Task requirements:
Print the listing exactly, but only as far as the line containing "(fun h => safe (guard_new h) [])". The first line and that line are both included.

──────── Records for this task

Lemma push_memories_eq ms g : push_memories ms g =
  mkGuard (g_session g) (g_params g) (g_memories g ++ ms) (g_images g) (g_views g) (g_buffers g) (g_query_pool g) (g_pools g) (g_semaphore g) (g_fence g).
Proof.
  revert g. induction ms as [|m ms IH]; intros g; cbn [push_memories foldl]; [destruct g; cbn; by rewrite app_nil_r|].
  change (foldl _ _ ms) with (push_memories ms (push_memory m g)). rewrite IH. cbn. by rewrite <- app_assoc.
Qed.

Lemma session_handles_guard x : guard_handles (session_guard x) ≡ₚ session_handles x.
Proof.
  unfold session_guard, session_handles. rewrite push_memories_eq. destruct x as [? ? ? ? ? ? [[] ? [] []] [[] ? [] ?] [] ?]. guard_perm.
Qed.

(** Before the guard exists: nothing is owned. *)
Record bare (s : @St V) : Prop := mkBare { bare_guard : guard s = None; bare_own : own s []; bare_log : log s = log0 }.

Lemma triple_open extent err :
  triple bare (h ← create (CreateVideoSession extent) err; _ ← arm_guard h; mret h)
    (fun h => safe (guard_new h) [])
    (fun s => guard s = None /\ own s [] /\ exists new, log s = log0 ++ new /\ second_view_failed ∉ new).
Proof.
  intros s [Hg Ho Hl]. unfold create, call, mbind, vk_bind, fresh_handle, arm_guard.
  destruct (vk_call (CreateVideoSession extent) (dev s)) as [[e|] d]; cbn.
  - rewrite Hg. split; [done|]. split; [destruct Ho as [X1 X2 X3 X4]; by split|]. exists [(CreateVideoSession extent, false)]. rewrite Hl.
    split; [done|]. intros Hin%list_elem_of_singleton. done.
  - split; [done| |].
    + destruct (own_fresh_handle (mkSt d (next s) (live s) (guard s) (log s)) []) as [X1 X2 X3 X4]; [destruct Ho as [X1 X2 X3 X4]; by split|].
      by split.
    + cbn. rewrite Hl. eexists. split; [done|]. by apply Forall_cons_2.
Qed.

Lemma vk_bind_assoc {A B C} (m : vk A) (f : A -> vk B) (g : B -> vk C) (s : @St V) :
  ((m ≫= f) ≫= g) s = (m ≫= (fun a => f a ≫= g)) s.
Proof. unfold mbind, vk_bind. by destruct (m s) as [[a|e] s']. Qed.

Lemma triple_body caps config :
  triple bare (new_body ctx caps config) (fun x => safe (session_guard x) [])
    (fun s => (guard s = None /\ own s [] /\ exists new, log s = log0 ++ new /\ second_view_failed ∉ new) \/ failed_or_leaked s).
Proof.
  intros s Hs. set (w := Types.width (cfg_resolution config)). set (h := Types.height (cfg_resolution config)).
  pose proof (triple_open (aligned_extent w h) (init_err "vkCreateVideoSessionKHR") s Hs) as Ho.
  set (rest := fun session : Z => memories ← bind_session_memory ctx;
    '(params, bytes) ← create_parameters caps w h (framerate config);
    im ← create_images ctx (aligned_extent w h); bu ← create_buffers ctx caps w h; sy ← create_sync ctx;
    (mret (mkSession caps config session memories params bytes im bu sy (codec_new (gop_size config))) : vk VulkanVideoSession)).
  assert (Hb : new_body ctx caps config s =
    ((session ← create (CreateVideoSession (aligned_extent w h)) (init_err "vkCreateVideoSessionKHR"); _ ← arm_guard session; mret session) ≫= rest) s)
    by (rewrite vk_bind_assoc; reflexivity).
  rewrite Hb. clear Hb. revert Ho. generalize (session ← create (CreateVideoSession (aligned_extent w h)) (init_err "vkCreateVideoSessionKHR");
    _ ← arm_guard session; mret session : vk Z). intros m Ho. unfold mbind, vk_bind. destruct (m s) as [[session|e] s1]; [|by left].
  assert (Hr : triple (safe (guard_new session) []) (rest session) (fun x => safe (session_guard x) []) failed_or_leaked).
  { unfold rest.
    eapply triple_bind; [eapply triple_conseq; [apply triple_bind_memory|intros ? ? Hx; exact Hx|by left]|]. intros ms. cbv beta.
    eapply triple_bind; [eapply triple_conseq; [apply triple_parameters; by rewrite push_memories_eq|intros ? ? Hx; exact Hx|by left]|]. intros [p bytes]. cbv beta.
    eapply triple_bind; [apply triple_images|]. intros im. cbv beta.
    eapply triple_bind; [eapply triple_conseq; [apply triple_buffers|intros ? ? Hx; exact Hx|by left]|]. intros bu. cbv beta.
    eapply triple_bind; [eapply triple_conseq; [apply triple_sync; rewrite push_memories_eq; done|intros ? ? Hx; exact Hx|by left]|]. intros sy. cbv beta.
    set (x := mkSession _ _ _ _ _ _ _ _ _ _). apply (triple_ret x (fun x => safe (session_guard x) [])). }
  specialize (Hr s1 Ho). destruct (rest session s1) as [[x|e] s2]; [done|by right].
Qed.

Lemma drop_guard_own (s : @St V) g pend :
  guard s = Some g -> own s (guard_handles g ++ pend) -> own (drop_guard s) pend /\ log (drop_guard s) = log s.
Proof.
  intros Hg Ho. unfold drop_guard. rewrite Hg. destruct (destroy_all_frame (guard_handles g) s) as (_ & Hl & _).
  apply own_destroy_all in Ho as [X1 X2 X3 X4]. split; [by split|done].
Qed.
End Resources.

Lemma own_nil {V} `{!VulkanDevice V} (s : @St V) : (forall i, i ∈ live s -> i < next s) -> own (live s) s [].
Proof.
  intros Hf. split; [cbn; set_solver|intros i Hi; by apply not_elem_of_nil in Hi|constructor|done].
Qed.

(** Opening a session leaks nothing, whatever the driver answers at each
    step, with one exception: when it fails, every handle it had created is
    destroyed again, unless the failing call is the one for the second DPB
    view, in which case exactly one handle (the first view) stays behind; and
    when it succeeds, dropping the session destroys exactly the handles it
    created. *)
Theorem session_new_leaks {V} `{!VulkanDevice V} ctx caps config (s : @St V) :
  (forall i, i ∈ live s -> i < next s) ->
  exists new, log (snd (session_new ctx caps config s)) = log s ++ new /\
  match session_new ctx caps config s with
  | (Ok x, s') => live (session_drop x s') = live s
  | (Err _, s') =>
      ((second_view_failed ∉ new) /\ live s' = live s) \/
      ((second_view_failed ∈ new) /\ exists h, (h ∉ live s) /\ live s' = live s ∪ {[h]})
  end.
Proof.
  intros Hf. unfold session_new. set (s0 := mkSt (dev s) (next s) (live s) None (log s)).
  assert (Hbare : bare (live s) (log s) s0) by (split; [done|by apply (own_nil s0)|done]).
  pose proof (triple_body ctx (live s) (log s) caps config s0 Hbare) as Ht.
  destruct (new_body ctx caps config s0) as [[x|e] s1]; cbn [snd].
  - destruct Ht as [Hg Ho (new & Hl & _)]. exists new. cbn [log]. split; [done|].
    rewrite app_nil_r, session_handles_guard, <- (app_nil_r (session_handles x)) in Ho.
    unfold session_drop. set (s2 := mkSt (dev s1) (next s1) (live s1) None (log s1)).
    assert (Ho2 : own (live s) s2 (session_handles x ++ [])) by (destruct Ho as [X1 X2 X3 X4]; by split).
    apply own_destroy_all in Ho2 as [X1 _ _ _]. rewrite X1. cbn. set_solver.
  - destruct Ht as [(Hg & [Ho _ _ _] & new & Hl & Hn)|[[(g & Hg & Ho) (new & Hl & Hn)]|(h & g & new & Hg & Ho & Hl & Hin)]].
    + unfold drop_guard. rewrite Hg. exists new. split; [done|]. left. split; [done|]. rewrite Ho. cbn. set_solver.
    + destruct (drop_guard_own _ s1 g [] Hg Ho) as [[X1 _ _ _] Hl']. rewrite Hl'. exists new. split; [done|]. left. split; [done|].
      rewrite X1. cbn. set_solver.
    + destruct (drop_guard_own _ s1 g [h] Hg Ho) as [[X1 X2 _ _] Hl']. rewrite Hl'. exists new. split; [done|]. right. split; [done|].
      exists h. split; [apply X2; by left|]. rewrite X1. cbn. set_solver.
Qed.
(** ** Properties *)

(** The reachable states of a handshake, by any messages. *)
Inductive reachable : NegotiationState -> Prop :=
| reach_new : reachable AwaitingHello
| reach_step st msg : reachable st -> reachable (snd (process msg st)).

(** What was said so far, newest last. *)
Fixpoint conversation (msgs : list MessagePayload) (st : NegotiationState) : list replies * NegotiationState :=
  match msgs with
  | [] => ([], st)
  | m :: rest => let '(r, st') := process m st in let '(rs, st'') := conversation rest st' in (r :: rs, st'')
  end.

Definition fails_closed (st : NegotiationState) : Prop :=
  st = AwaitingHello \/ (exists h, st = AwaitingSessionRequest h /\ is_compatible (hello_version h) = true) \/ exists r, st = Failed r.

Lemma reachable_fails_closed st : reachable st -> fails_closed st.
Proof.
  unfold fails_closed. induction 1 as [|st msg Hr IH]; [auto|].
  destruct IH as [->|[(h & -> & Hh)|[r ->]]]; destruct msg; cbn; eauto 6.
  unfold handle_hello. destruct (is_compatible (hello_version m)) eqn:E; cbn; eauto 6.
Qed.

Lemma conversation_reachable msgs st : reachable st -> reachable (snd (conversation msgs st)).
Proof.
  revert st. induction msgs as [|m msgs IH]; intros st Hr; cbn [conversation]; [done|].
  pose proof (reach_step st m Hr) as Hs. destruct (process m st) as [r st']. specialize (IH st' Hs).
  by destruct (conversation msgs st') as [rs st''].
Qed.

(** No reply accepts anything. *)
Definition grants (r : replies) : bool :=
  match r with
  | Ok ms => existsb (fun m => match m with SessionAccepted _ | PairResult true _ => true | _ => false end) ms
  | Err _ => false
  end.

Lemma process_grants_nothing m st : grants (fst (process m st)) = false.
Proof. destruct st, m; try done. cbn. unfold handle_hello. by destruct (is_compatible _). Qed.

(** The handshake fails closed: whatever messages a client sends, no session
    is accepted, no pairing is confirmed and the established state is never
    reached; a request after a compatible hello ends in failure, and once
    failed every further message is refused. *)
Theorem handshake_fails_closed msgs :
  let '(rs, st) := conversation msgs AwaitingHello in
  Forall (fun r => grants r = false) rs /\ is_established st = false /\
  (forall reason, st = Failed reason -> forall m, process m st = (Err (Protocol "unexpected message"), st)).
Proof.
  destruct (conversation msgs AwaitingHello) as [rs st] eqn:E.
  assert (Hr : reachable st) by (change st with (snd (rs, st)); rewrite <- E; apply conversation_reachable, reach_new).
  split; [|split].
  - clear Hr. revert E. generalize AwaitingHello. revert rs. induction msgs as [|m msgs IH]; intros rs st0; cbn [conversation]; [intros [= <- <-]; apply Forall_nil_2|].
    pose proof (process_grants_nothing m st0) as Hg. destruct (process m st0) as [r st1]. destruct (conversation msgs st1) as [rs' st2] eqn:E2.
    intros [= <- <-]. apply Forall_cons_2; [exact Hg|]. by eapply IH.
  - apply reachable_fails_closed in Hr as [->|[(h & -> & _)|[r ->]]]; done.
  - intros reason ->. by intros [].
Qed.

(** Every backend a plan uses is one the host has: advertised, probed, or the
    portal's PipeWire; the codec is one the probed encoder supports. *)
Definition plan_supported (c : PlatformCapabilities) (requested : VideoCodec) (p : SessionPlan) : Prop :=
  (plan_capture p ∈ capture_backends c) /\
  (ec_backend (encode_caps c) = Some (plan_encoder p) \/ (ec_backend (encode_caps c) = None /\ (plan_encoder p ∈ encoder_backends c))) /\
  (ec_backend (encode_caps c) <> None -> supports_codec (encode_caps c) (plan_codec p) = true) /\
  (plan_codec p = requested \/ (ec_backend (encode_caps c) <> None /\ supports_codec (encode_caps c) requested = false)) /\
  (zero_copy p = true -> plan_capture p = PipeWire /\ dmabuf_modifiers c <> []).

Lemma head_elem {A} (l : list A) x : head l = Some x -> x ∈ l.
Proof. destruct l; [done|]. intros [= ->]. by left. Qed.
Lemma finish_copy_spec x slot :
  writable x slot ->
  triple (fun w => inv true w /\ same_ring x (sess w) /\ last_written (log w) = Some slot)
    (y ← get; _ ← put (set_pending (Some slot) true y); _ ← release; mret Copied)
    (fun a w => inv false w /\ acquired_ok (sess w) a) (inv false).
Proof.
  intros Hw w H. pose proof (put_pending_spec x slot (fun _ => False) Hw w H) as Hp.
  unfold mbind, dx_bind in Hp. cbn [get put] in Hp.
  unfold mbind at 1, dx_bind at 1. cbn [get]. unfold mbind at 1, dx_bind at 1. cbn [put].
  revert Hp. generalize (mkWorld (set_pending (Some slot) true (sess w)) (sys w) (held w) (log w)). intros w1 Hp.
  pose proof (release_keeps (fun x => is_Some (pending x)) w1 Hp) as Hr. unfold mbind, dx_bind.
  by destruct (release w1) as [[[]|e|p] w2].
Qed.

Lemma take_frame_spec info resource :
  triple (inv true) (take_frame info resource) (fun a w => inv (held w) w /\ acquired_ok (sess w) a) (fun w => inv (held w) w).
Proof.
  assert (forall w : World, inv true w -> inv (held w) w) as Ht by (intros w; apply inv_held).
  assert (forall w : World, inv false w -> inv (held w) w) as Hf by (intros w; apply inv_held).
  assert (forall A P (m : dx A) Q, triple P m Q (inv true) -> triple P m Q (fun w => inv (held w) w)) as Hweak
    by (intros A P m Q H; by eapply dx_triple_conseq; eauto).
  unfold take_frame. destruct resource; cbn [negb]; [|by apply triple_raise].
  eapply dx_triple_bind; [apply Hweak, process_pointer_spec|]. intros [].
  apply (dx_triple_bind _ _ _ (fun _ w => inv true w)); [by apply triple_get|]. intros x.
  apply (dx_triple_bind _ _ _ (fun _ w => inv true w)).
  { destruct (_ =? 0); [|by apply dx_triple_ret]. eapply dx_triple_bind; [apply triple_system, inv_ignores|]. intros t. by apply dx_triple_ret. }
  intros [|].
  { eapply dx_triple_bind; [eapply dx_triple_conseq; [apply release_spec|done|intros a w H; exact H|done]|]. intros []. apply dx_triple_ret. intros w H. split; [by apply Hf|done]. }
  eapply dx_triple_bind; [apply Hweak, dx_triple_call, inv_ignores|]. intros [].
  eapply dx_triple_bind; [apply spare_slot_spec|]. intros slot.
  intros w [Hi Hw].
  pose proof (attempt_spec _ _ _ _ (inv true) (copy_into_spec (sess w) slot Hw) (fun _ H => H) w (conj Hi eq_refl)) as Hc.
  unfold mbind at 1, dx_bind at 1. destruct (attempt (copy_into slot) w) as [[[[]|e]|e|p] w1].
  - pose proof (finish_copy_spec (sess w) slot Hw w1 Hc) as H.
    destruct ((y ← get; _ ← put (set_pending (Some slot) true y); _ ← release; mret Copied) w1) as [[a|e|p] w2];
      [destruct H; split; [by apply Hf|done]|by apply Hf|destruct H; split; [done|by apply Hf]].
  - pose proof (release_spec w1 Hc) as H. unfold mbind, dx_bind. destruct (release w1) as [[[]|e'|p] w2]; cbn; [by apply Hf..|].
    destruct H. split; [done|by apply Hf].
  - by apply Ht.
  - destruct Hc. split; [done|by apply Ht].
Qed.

────────────────

Solution for this task:
Lemma push_memories_eq ms g : push_memories ms g =
  mkGuard (g_session g) (g_params g) (g_memories g ++ ms) (g_images g) (g_views g) (g_buffers g) (g_query_pool g) (g_pools g) (g_semaphore g) (g_fence g).
Proof.
  revert g. induction ms as [|m ms IH]; intros g; cbn [push_memories foldl]; [destruct g; cbn; by rewrite app_nil_r|].
  change (foldl _ _ ms) with (push_memories ms (push_memory m g)). rewrite IH. cbn. by rewrite <- app_assoc.
Qed.

Lemma session_handles_guard x : guard_handles (session_guard x) ≡ₚ session_handles x.
Proof.
  unfold session_guard, session_handles. rewrite push_memories_eq. destruct x as [? ? ? ? ? ? [[] ? [] []] [[] ? [] ?] [] ?]. guard_perm.
Qed.

(** Before the guard exists: nothing is owned. *)
Record bare (s : @St V) : Prop := mkBare { bare_guard : guard s = None; bare_own : own s []; bare_log : log s = log0 }.

Lemma triple_open extent err :
  triple bare (h ← create (CreateVideoSession extent) err; _ ← arm_guard h; mret h)
    (fun h => safe (guard_new h) [])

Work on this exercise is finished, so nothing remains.